An n-by-p data matrix with observations on the rows, and p features on the columns. The (i,j) element of x is the number of reads in observation i that mapped to feature (e.g. gene or exon) j.

library('PoiClaClu')
# Note: uses the raw-count data, PoissonDistance performs normalization
# set by the 'type' parameter (uses DESeq)
dds <- assay(ddsMat)
poisd <- PoissonDistance( t(dds), type = "deseq")
# Extract the matrix with distances
samplePoisDistMatrix <- as.matrix(poisd$dd)
# Calculate the MDS and get the X- and Y-coordinates
mdsPoisData <- data.frame( cmdscale(samplePoisDistMatrix) )

# And set some better readable names for the columns
names(mdsPoisData) <- c('x_coord', 'y_coord')
x_coord y_coord
-22016 -3828
-22069 -8.734
-19000 -394.9
-19955 1561
-21758 1435
-18369 2094
17182 -988.6
17455 -28.01
22613 -11249
19312 6807
16493 -792.7
30111 5392

Table 5: MDS coordinates used for plotting the distances using Poisson Distance

# Separate the annotation factor (as the variable name is used as label)
groups <- factor(rep(1:4, each=3), 
                 labels = c("di_IPSC", "tri_IPSC", "di_NEUR", "tri_NEUR"))
coldata <- names(counts)

# Create the plot using ggplot
ggplot(mdsPoisData, aes(x_coord, y_coord, color = groups, label = coldata)) + 
  geom_text(size = 4) +
  ggtitle('Multi Dimensional Scaling') +
  labs(x = "Poisson Distance", y = "Poisson Distance") +
  theme_bw()
Multi Dimensional Scaling - Poisson Distance for all samples

Figure 3.5: Multi Dimensional Scaling - Poisson Distance for all samples

## Using base-R plot and legend functions:
# plot(mdsPoisData, col=rep(myColors, each=3), pch=20, lwd=2)
# legend(x=-20000, y=11000, legend = levels(groups), col=myColors, pch=20)
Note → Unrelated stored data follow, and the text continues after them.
Lemma new_events_app (tr0 l : trace) : new_events tr0 (tr0 ++ l) = l.
Proof. unfold new_events. rewrite skipn_app, skipn_all, Nat.sub_diag. reflexivity. Qed.

Lemma new_events_refl (tr0 : trace) : new_events tr0 tr0 = [].
Proof. unfold new_events. apply skipn_all. Qed.

Lemma strftime_ts_nonempty (d : datetime) : strftime_ts d <> [].
Proof.
  unfold strftime_ts. intro H. apply app_eq_nil in H as [_ H].
  apply app_eq_nil in H as [H _]. discriminate.
Qed.

(** Unfold the monad and split on every answer of the outside world. *)
Ltac run_program :=
  repeat (cbn -[get_text_properties strftime_ts capitalize lit slice_to dec failure_text attribute_error];
          first
          [ lazymatch goal with |- context [env_reply ?E ?t ?m] =>
              destruct (env_reply E t m) eqn:? end
          | lazymatch goal with |- context [env_get_file ?E ?t ?i] =>
              destruct (env_get_file E t i) eqn:? end
          | lazymatch goal with |- context [env_create ?E ?t ?d ?p] =>
              destruct (env_create E t d p) as [[]|] eqn:? end ]).

Ltac norm_trace :=
  cbn [fst snd]; repeat rewrite <- app_assoc; rewrite ?new_events_app, ?new_events_refl;
  cbn [app filter is_reply is_create is_get_file List.length].

(** C3: for every kind, download URL and optional filename,
    [get_file_properties] returns (never raises) a payload whose Type select
    is [file_type.capitalize()], whose Fichier URL is [file.file_path]
    unchanged, and whose Name title is
    [f"{Kind}: {filename or timestamp}"[:100]], hence at most 100 characters;
    the timestamp is the clock read at the call. *)
Theorem get_file_properties_fields (E : env) (file : TelegramFile) (file_type : str)
    (filename : option str) (tr : trace) :
  exists p tr' title,
    get_file_properties E file file_type filename tr = (inr p, tr') /\
    jget type_path p = Some (JStr (capitalize file_type)) /\
    jget url_path p = Some (JStr (file_path file)) /\
    jget name_path p = Some (JStr title) /\
    title = slice_to 100 (capitalize file_type ++ lit ": "
                          ++ str_or filename (strftime_ts (env_now E tr))) /\
    List.length title <= 100.
Proof.
  destruct filename as [[|c f]|]; cbn -[capitalize lit slice_to strftime_ts];
    do 3 eexists; (split; [reflexivity|]); repeat split;
    unfold slice_to; apply firstn_le_length.
Qed.

(** C4: a text payload has exactly the keys Name, Type, Contenu; a file
    payload (which [get_file_properties] always returns) exactly the keys
    Name, Type, Fichier URL.  No payload has both Contenu and Fichier URL. *)
Theorem payload_keys (s : str) (E : env) (file : TelegramFile) (file_type : str)
    (filename : option str) (tr : trace) :
  keys (get_text_properties s) = ["Name"; "Type"; "Contenu"]%string /\
  match fst (get_file_properties E file file_type filename tr) with
  | inr p => keys p = ["Name"; "Type"; "Fichier URL"]%string
  | inl _ => False
  end.
Proof.
  split; [reflexivity|].
  destruct filename as [[|c f]|]; reflexivity.
Qed.

Definition with_clock (E : env) (clk : trace -> datetime) : env :=
  mkEnv (env_reply E) (env_get_file E) (env_create E) clk.

(** The reply protocol of one handled event: one acknowledgment, then one
    outcome reply chosen by what the single record-creation call answered. *)
Definition reply_protocol (ack ok_text : str) (new : trace) : Prop :=
  exists db p o,
    filter is_create new = [EvCreate db p o] /\
    filter is_reply new =
      [EvReply ack None;
       EvReply (match o with None => ok_text | Some _ => failure_text end) None].

Definition at_most_one_create (run : M unit) (tr : trace) : Prop :=
  List.length (filter is_create (new_events tr (snd (run tr)))) <= 1.

Definition replies_succeed (E : env) : Prop := forall t m, env_reply E t m = None.
Definition get_file_succeeds (E : env) : Prop :=
  forall t i, exists f, env_get_file E t i = inr f.

Definition ack_text : str := lit "Traitement du texte...".
Definition ack_image : str := lit "Traitement de l'image...".
Definition ack_document : str := lit "Traitement du document...".
Definition document_ok_text (doc : Document) : str :=
  lit "Document '" ++ fmt_opt (doc_file_name doc) ++ lit "' sauvegardé dans Notion !".

Ltac close_env_cases :=
  match goal with
  | Hr : replies_succeed ?E, Heq : env_reply ?E ?t ?m = Some _ |- _ =>
      rewrite Hr in Heq; discriminate
  | Hf : get_file_succeeds ?E, Heq : env_get_file ?E ?t ?i = inl _ |- _ =>
      destruct (Hf t i) as [? Hf']; rewrite Hf' in Heq; discriminate
  end.

Ltac finish_protocol :=
  norm_trace;
  first [ close_env_cases
        | unfold reply_protocol, ack_text, ack_image, ack_document, document_ok_text;
          cbn [filter is_reply is_create]; do 3 eexists;
          split; [reflexivity | cbn [doc_file_name fmt_opt app]; reflexivity] ].

Definition user0 : User := mkUser (lit "Ada") 42.
Definition photo0 : PhotoSize := mkPhotoSize (lit "AgAD-small") 90 67.
Definition photo1 : PhotoSize := mkPhotoSize (lit "AgAD-large") 1280 960.

(** [bot.get_file] fails, everything else succeeds. *)
Definition env_get_file_fails : env :=
  mkEnv (fun _ _ => None)
        (fun _ _ => inl (OtherException (lit "Timed out")))
        (fun _ _ _ => None)
        (fun _ => clock0).

(** ** Photo sizes *)

Definition resolution (p : PhotoSize) : nat := width p * height p.

Definition no_photo : PhotoSize := mkPhotoSize [] 0 0.

Lemma rev_cons_last {A} (l : list A) (x : A) (xs : list A) (d : A) :
  rev l = x :: xs -> last l d = x.
Proof.
  intros H. apply (f_equal (@rev _)) in H. rewrite rev_involutive in H.
  subst l. simpl. apply last_last.
Qed.

Lemma last_in {A} (l : list A) (d : A) : l <> [] -> In (last l d) l.
Proof.
  intros Hne. rewrite (app_removelast_last d Hne) at 2.
  apply in_or_app. right. left. reflexivity.
Qed.

Lemma sorted_last_max (l : list PhotoSize) :
  Sorted (fun a b => resolution a <= resolution b) l ->
  forall q, In q l -> resolution q <= resolution (last l no_photo).
Proof.
  intros Hs. apply Sorted_StronglySorted in Hs; [|intros a b c; lia].
  induction Hs as [|a l Hs IH Hall]; intros q Hq; [destruct Hq|].
  destruct l as [|b l'].
  - destruct Hq as [<-|[]]. reflexivity.
  - change (last (a :: b :: l') no_photo) with (last (b :: l') no_photo).
    destruct Hq as [<-|Hq].
    + rewrite Forall_forall in Hall. apply Hall, last_in. discriminate.
    + apply IH, Hq.
Qed.

(** ** Titles of file records *)

Lemma slice_to_keeps_prefix (pre suf : str) :
  List.length pre < 100 -> suf <> [] ->
  exists rest, slice_to 100 (pre ++ suf) = pre ++ rest /\ rest <> [].
Proof.
  intros Hlen Hsuf. unfold slice_to. rewrite firstn_app, firstn_all2 by lia.
  exists (firstn (100 - List.length pre) suf). split; [reflexivity|].
  destruct suf as [|c s]; [contradiction|].
  destruct (100 - List.length pre) eqn:Hn; [lia|]. discriminate.
Qed.

(** C9: an empty filename is falsy, so [get_file_properties] treats
    [filename=""] exactly like an omitted filename (the timestamp fallback
    is used); for the kinds Image and Document, the Name title therefore
    never stops right after the separator "{Kind}: ". *)
Theorem empty_filename_as_absent (E : env) (file : TelegramFile) (file_type : str)
    (tr : trace) :
  get_file_properties E file file_type (Some []) tr = get_file_properties E file file_type None tr /\
  (file_type = lit "Image" \/ file_type = lit "Document" ->
   forall filename, exists p tr' rest,
     get_file_properties E file file_type filename tr = (inr p, tr') /\
     jget name_path p = Some (JStr (capitalize file_type ++ lit ": " ++ rest)) /\
     rest <> []).
Proof.
  split; [reflexivity|].
  intros Hk filename.
  destruct (get_file_properties_fields E file file_type filename tr)
    as (p & tr' & title & Hrun & _ & _ & Hname & Htitle & _).
  assert (Hsuf : str_or filename (strftime_ts (env_now E tr)) <> []).
  { destruct filename as [[|c f]|]; cbn -[strftime_ts];
      [apply strftime_ts_nonempty | discriminate | apply strftime_ts_nonempty]. }
  rewrite app_assoc in Htitle.
  destruct (slice_to_keeps_prefix (capitalize file_type ++ lit ": ") _
              ltac:(destruct Hk; subst; vm_compute; lia) Hsuf) as (rest & Hrest & Hne).
  exists p, tr', rest.
  split; [exact Hrun|]. split; [|exact Hne].
  rewrite Hname, Htitle, Hrest, <- app_assoc. reflexivity.
Qed.

(** ** The timestamp pattern YYYY-MM-DD_HH-MM-SS *)

Definition is_digit (c : nat) : bool := (48 <=? c) && (c <=? 57).

(** A pattern position is either any decimal digit ([None]) or a literal. *)
Fixpoint match_pat (pat : list (option nat)) (s : str) : bool :=
  match pat, s with
  | [], [] => true
  | None :: p, c :: s' => is_digit c && match_pat p s'
  | Some x :: p, c :: s' => Nat.eqb x c && match_pat p s'
  | _, _ => false
  end.

Definition ts_pattern : list (option nat) :=
  repeat None 4 ++ Some 45 :: repeat None 2 ++ Some 45 :: repeat None 2 ++ Some 95 ::
  repeat None 2 ++ Some 45 :: repeat None 2 ++ Some 45 :: repeat None 2.

Definition matches_ts (s : str) : bool := match_pat ts_pattern s.

Lemma pad_digits_length (w n : nat) : List.length (pad_digits w n) = w.
Proof.
  revert n; induction w as [|w IH]; intros n; [reflexivity|].
  cbn [pad_digits]. rewrite length_app, IH. simpl. lia.
Qed.

Lemma pad_digits_digits (w n : nat) : forallb is_digit (pad_digits w n) = true.
Proof.
  revert n; induction w as [|w IH]; intros n; [reflexivity|].
  cbn [pad_digits]. rewrite forallb_app, IH. cbn [forallb andb].
  pose proof (Nat.mod_upper_bound n 10 ltac:(lia)).
  assert (Hd : is_digit (48 + n mod 10) = true).
  { unfold is_digit. apply andb_true_intro; split; apply Nat.leb_le; lia. }
  rewrite Hd. reflexivity.
Qed.

Lemma ndigits_fuel_le (fuel n w : nat) : n < 10 ^ w -> 1 <= w -> ndigits_fuel fuel n <= w.
Proof.
  revert n w; induction fuel as [|fuel IH]; intros n w Hn Hw; cbn [ndigits_fuel]; [lia|].
  destruct (n <? 10) eqn:H10; [lia|]. apply Nat.ltb_ge in H10.
  destruct w as [|w]; [lia|].
  destruct w as [|w]; [simpl in Hn; lia|].
  assert (n / 10 < 10 ^ S w).
  { apply Nat.Div0.div_lt_upper_bound. change (10 ^ S (S w)) with (10 * 10 ^ S w) in Hn. lia. }
  specialize (IH (n / 10) (S w) H ltac:(lia)). lia.
Qed.

Lemma zpad_exact (w n : nat) : n < 10 ^ w -> 1 <= w -> zpad w n = pad_digits w n.
Proof.
  intros Hn Hw. unfold zpad, ndigits. rewrite Nat.max_l; [reflexivity|].
  apply ndigits_fuel_le; assumption.
Qed.

Lemma match_digits (s rest : str) (p : list (option nat)) :
  forallb is_digit s = true ->
  match_pat (repeat None (List.length s) ++ p) (s ++ rest) = match_pat p rest.
Proof.
  induction s as [|c s IH]; intros Hd; [reflexivity|].
  simpl in Hd |- *. apply andb_prop in Hd as [Hc Hs]. rewrite Hc, IH by exact Hs.
  reflexivity.
Qed.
We clearly see a separation on cell type and a less clear separation on ploidy. The spread within the disomic groups is much lower compared to the trisomic groups. Note that the y-axis range is about a 4th of the x-axis range. The sample di_NEUR_r3 shows a large difference in the MDS plot. Once we have a set of genes identified as being differentially expressed we could repeat this step with the expectation of a more clear clustering.

3.5 Cleaning Data

Conclude this chapter by cleaning your dataset if the visualizations show the necessity for this. Cleaning in this case means removing complete samples if they can be classified as an outlier within its group. As with most tasks during this course, there is no clear advice on when to decide to remove one or more samples. The only clear rule is that each group must retain at least three samples. If one of the three samples visibly deviates from the other replicates, even after normalization, it will stay in your data set and it should be mentioned in your analysis report/ final article that noise may be introduced by this sample. Note: Once you are satisfied with the data and reported on your findings, we do not return to any of these steps in the next chapters. If there are mentions of creating a heatmap for instance, this means a heatmap of expression data instead of the sample distances we’ve shown in this chapter.